Would you please state how many lines in the entries contain the word "Definition"? Only the number should be given.

Collected data entries

☆ ☆ ☆

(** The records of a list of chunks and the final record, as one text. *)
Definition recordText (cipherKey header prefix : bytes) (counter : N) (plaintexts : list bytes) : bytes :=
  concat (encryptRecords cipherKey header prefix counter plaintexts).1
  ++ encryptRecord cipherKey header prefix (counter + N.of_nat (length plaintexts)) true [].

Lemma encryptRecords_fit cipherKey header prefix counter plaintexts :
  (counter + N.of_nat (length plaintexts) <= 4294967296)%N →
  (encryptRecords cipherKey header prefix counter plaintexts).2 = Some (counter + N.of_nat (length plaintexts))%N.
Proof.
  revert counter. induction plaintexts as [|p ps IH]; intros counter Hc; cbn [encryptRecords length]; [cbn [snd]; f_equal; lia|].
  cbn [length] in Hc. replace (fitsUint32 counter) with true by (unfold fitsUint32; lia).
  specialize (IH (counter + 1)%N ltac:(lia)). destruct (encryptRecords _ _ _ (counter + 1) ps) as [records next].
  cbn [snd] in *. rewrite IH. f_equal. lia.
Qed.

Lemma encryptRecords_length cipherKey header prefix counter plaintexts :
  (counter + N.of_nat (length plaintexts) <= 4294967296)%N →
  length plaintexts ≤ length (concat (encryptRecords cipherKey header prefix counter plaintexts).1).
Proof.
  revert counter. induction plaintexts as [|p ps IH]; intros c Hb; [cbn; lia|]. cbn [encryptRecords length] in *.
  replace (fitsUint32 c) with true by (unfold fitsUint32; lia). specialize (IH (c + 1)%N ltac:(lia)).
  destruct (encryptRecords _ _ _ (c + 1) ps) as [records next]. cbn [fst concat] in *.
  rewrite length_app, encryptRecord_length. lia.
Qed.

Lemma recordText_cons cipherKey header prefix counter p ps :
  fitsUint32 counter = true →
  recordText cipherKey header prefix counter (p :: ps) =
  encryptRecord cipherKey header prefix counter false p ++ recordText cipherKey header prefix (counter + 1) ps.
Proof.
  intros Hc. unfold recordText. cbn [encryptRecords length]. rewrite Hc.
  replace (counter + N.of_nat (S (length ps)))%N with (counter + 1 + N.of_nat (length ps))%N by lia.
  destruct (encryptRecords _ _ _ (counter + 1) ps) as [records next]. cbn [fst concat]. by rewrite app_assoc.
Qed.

☆ ☆ ☆

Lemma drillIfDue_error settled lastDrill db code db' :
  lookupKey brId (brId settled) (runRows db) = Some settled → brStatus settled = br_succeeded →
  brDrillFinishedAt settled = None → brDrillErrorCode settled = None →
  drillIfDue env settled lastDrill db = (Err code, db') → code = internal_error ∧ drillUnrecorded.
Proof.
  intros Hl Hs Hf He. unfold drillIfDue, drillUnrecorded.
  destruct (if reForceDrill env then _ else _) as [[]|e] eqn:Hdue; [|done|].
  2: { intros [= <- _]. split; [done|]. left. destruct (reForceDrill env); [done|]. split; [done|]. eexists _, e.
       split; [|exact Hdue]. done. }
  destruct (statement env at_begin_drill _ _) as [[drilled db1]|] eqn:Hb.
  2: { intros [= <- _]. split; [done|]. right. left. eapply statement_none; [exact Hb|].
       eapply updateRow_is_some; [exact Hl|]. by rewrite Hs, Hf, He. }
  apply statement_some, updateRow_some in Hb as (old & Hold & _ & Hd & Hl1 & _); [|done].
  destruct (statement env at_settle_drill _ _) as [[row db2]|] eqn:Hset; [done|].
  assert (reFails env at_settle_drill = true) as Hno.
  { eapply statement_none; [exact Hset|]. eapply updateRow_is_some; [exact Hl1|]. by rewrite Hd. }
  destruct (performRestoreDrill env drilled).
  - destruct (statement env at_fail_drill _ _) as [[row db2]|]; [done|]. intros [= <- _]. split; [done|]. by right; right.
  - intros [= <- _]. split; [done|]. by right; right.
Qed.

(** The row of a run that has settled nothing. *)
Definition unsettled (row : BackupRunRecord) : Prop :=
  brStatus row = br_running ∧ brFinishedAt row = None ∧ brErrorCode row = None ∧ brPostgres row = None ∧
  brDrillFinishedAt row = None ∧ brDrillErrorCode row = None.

☆ ☆ ☆

• _Written answer_
2